Thursday, September 23, 2010

The variously radical life of Estelle Sylvia Pankhurst

(Estelle) Sylvia Pankhurst
5 May 1882 to 27 September 1960

September 2010 brings the fiftieth anniversary of the death of Sylvia Pankhurst. Her surname is inevitably associated first and foremost with the Suffragette movement, the militant campaign for votes for women in the early 20th century, and she was certainly active and prominent in that, repeatedly risking health and liberty in the cause. But her determination to act on her principles led her into involvement in many other areas of equal or more interest to radical historians, including syndicalism, anarchism, soviet communism, peace campaigning and anti-fascism.

Socialism

Sylvia Pankhurst grew up in the early stages of the British political labour movement, in a household on close terms with some of its key elements – Fabians, Independent Labour Party (ILP) – and stood by the ideas she absorbed. Eventually she was to take them much further, and in rather different directions. She became a close friend of Keir Hardie, whom she called in an obituary (1915) the ‘greatest human being of our time’.
In 1907 she undertook a tour of parts of Britain, with the aim of making a visual record in paintings of working women; she had given up her studies in art to work for the Women’s Social and Political Union (WSPU). Despite her social awareness she was not prepared for the scenes of hardship she found and heard about from the women themselves: in industry - pit-brow, textiles, potteries; on quays packing and gutting North Sea herring; doing agricultural labour in Berwickshire.

A few years later her travels extended to the USA, in the first three months of 1911and 1912, primarily for the suffrage movement but not confined to that.
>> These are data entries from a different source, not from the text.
(* ===== verification/Smp.v ===== *)
(** * Two-hart bring-up under a spinlock (src/smp/)

    [spinlock.c], [smp_print.c], [smp_main.c], [hart1.c] and the stack and
    release logic of [smp_boot.S].  Each hart's program is a command tree
    whose nodes are its atomic actions on shared state (lock word, flags and
    stamps, the UART line); a run is any interleaving of the two harts'
    actions with any cycle-counter readings.  The sources fence every flag
    access, so interleaving is the memory model.  A byte sent by the UART
    driver is one action ([Uart.uart_puts_sends] is what the driver does). *)

From Stdlib Require Import ZArith Lia String.
From stdpp Require Import base list.
From S2P Require Import Prelude Uart.

(** The shared variables. *)
Inductive var : Type :=
| smp_release | hart1_done | t_release_cycles | t1_entry_cycles | t1_printed_cycles | t1_sp.

#[export] Instance var_eq_dec : EqDecision var.
Proof. solve_decision. Defined.

(** A hart's remaining program. *)
Inductive cmd : Type :=
| Halt                                        (* for (;;) wfi *)
| Lock (k : cmd)                              (* amoswap.w.aq until it returns 0 *)
| Unlock (k : cmd)                            (* fence; sw zero *)
| Putc (c : Z) (k : cmd)                      (* one byte on the line *)
| Store (x : var) (v : Z) (k : cmd)
| Load (x : var) (k : Z -> cmd)
| Rdcycle (k : Z -> cmd)
| SpinFlag (x : var) (k : cmd)                (* while (x == 0) ; *)
| PollFlag (x : var) (deadline : Z) (k : cmd). (* while (!x && rdcycle() < deadline) ; *)

(** ** smp_print.c over spinlock.c *)

Definition HART_STACK_SIZE : Z := 4096.
Definition HART1_TIMEOUT_CYCLES : Z := 15000000000.

(** The bytes of [l] as the UART driver sends them. *)
Definition say (l : list Z) (k : cmd) : cmd := fold_right Putc k (crlf l).

Definition spin_lock (k : cmd) : cmd := Lock k.
Definition spin_unlock (k : cmd) : cmd := Unlock k.

Definition put_value (v : Z) (hex : bool) (k : cmd) : cmd :=
  if hex then say (fmt_hex v) k else say (fmt_dec v) k.

Definition locked_puts (s : string) (k : cmd) : cmd :=
  spin_lock (say (lit s) (spin_unlock k)).

Definition locked_print_kv (label : string) (v : Z) (hex : bool) (k : cmd) : cmd :=
  spin_lock (say (lit label) (say (lit "=") (put_value v hex (say (lit "\n") (spin_unlock k))))).

Definition locked_print_line2 (a : string) (va : Z) (b : string) (vb : Z) (hex : bool) (k : cmd) : cmd :=
  spin_lock (say (lit a) (say (lit "=") (put_value va hex (say (lit " ")
    (say (lit b) (say (lit "=") (put_value vb hex (say (lit "\n") (spin_unlock k))))))))).

Section Programs.
(** [hart_stacks], and what each hart reads as its [sp] and [mhartid]. *)
Context (hart_stacks sp0 sp1 : Z).

Definition stack_base (n : Z) : Z := hart_stacks + n * HART_STACK_SIZE.
Definition stack_top (n : Z) : Z := u64 (stack_base n + HART_STACK_SIZE).

(** The stack pointer [smp_boot.S] installs on hart [n]. *)
Definition boot_sp (n : Z) : Z := u64 (hart_stacks + u64 (u64 (n + 1) * HART_STACK_SIZE)).

(** ** hart1.c; the wait on [smp_release] is [smp_boot.S]'s *)
Definition hart1_main : cmd :=
  Rdcycle (fun t => Store t1_entry_cycles t (
  Store t1_sp sp1 (
  locked_puts "hart1: secondary hart alive\n" (
  locked_print_kv "hart1: mhartid" 1 false (
  locked_print_line2 "hart1: stack_base" (stack_base 1) "stack_top" (stack_top 1) true (
  locked_print_kv "hart1: sp" sp1 true (
  Rdcycle (fun t => Store t1_printed_cycles t (
  Store hart1_done 1 Halt))))))))).

Definition hart1_boot : cmd := SpinFlag smp_release hart1_main.

(** ** smp_main.c *)

Definition b2z (b : bool) : Z := if b then 1 else 0.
She noted the ‘squalid poverty’ of new immigrants in the ‘nightmare industrialisation’ of Pittsburgh, incurred hostile criticism by agreeing to speak at the Negro University of Tennessee, and Insisted on seeing prisons, as well as Nashville sawmills and a blanket factory. Such observations confirmed her misgivings about single-issue politics and elitism.
Nevertheless in 1913-14 Sylvia the Suffragette was arrested numerous times and suffered the torture of forcible feeding under the notorious ‘Cat and Mouse’ Act. She continued to speak and work for the WSPU, but was against the sort of ‘stealthy act of destruction’ (arson) ordered by her sister Christabel.

East End

Sylvia and her allies took their struggle into a new area and a new phase In 1913, with what became the East London Federation of Suffragettes (ELFS), its agenda being to increase support both for women’s right to vote and for socialist ideas, while putting the latter into practice in meaningful ways. Their organisation was democratic and inclusive (men were welcome too, George Lansbury being a close associate). Elections and decisions like choosing the name of the weekly newspaper, The Woman’s Dreadnought, were by majority vote, at meetings held twice-weekly in afternoons and evenings so that more people might attend. The paper sold for a halfpenny but was distributed free when 4 days old. East Enders were encouraged to contribute, and training was arranged for speakers. Propaganda by word was accompanied by deeds of practical help, not all one way. East Enders rallied round not only to assist with the work but to help against the police by improvising a ‘People’s Army’ to defend themselves and fight off arresting officers. 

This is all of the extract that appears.